= PROBLEM REQUIREMENTS =
Tally the lines below that include "repeat" and give only the total.

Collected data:

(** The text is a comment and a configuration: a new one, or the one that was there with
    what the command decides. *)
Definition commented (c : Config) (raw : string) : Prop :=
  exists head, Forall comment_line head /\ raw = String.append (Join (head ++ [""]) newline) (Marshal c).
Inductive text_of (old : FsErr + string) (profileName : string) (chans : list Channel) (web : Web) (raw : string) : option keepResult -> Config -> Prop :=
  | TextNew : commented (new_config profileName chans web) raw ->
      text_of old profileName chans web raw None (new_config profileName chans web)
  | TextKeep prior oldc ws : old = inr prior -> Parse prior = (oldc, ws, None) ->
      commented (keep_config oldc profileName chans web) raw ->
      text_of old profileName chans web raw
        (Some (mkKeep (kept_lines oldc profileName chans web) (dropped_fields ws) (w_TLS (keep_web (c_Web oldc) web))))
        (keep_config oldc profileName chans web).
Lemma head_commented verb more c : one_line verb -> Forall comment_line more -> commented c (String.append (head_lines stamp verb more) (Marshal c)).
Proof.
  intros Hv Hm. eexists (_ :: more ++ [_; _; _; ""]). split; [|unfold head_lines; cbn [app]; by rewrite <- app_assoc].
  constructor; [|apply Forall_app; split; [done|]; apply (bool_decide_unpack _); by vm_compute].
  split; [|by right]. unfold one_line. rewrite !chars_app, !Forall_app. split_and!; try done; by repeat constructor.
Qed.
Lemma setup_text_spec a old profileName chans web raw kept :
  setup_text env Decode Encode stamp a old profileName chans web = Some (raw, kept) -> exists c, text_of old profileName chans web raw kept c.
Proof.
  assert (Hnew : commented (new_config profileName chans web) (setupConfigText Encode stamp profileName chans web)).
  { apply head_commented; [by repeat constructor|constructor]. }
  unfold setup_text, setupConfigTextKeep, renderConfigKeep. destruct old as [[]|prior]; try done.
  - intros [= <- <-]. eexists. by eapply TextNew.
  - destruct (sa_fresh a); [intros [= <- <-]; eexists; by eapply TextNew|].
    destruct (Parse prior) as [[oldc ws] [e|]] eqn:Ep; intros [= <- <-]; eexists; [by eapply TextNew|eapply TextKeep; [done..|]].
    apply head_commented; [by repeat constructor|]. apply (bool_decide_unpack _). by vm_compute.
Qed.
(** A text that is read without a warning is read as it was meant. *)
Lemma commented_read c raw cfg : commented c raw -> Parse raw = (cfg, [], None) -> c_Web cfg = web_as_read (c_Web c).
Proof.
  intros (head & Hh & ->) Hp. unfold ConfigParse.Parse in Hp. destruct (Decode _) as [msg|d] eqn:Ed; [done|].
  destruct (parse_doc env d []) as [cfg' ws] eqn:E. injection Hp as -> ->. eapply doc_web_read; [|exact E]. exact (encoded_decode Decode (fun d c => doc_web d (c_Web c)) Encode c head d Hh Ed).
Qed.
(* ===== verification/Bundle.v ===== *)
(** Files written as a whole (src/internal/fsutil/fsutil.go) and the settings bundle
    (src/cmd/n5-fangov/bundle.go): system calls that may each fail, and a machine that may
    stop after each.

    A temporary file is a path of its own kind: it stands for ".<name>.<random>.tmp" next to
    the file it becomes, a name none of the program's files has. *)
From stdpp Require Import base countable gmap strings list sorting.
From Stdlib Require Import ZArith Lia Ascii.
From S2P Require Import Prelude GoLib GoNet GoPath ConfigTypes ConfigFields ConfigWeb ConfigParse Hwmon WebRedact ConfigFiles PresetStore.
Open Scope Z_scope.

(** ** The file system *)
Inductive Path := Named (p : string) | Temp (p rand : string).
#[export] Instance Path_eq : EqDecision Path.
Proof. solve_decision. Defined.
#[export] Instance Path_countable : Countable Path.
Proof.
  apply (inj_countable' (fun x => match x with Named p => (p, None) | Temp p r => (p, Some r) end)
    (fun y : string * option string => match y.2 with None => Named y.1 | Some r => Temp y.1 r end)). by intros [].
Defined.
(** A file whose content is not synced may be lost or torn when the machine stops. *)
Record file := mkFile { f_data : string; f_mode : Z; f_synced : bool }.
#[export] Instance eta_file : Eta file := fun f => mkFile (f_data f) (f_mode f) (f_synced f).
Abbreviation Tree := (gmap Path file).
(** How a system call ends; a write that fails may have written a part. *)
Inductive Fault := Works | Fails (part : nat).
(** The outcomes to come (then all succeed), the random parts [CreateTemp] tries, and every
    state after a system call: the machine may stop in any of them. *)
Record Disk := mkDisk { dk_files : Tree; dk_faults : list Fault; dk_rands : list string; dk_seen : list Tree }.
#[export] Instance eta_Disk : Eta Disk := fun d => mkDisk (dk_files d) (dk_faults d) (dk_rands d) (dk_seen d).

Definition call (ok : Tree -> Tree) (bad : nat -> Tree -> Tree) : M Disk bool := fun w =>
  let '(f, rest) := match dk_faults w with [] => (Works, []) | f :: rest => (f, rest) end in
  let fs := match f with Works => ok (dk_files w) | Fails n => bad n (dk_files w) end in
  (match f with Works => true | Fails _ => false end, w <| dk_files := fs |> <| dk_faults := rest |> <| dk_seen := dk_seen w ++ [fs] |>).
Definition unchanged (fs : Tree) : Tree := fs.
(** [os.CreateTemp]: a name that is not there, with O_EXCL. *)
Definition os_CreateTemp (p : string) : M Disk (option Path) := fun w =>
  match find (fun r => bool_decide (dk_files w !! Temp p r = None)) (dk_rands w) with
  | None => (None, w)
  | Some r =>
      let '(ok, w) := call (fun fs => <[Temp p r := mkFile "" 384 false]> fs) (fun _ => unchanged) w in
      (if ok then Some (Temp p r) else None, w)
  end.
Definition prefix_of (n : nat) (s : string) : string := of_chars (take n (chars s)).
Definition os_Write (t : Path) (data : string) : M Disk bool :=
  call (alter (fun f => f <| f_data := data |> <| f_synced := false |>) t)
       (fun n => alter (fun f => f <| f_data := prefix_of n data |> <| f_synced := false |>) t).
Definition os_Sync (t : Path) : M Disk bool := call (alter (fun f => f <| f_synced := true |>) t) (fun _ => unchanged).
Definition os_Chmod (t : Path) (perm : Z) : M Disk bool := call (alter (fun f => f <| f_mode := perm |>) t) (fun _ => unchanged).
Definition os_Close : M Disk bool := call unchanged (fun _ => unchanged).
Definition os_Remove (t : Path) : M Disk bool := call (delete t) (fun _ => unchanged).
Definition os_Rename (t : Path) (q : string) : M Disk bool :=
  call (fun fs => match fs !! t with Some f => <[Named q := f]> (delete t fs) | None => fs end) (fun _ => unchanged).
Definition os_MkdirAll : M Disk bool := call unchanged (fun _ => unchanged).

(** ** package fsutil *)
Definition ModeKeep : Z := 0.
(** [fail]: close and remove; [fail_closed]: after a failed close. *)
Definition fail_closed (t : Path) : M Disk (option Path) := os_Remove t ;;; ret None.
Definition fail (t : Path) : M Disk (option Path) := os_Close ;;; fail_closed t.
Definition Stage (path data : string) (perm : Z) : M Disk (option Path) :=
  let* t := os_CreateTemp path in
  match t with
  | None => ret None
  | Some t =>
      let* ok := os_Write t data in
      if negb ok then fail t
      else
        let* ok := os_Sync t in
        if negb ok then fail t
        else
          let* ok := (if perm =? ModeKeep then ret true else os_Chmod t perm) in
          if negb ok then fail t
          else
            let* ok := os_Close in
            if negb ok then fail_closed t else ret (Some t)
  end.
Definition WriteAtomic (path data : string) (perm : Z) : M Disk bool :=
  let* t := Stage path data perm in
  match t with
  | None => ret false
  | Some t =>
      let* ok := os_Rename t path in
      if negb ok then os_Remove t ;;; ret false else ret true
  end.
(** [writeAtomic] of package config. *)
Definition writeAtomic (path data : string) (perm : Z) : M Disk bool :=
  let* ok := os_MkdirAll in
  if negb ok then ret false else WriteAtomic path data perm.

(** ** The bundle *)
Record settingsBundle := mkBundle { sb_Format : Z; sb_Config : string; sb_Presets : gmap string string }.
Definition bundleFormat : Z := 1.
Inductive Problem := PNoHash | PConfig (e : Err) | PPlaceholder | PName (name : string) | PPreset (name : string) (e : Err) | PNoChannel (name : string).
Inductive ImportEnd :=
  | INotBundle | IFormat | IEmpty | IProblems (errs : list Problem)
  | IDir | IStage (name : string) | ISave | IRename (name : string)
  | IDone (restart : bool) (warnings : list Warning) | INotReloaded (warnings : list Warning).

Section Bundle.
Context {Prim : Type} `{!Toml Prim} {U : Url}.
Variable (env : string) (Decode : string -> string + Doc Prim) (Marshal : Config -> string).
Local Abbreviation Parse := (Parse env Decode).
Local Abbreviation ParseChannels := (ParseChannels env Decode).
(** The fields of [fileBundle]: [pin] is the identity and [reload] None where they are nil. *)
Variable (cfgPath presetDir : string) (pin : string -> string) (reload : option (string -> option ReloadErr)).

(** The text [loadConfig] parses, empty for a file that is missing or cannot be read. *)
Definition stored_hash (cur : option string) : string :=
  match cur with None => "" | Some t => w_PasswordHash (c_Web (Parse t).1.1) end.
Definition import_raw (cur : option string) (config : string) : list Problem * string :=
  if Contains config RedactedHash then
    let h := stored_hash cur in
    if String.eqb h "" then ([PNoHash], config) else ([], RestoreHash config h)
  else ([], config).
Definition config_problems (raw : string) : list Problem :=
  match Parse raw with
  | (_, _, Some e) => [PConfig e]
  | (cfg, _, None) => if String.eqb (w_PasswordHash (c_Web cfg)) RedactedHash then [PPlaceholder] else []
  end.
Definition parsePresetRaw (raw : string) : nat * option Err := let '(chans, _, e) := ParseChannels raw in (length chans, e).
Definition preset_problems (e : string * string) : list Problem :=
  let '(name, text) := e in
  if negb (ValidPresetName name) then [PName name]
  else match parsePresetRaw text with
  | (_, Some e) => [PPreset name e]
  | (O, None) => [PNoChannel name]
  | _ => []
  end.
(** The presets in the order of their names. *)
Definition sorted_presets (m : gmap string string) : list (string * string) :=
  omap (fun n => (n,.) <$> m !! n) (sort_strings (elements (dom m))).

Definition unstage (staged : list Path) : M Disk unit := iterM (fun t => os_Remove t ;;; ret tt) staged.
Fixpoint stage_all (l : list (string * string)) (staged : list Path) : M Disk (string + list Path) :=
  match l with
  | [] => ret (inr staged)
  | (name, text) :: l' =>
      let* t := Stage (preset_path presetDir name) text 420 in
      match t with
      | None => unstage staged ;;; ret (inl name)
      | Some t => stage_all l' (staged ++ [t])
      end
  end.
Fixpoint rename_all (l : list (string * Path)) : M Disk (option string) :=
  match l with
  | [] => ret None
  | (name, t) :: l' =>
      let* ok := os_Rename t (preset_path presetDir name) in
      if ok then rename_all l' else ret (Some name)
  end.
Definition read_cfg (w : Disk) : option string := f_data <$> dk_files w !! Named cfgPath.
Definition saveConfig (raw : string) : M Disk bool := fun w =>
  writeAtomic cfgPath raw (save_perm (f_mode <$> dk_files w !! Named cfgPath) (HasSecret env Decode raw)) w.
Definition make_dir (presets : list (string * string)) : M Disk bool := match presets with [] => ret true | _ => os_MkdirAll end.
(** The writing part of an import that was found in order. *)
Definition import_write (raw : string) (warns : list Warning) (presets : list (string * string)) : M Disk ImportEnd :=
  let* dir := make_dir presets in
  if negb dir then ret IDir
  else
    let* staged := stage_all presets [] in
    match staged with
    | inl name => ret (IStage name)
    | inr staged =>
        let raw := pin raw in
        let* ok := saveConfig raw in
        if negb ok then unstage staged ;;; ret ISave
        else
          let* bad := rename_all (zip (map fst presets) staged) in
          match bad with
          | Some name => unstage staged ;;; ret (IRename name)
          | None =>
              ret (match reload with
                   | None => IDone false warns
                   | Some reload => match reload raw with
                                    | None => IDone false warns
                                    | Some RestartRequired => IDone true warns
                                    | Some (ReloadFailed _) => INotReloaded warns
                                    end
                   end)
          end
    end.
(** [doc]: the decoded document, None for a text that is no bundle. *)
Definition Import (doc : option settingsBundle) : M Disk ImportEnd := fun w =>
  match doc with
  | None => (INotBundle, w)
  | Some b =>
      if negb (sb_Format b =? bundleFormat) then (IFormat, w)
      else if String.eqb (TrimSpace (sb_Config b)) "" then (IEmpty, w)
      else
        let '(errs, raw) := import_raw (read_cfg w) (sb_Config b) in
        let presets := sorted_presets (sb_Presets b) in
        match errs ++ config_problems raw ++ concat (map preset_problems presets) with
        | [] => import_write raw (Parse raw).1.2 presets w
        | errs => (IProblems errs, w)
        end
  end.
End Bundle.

= SOLUTION FOR THIS EXERCISE =
3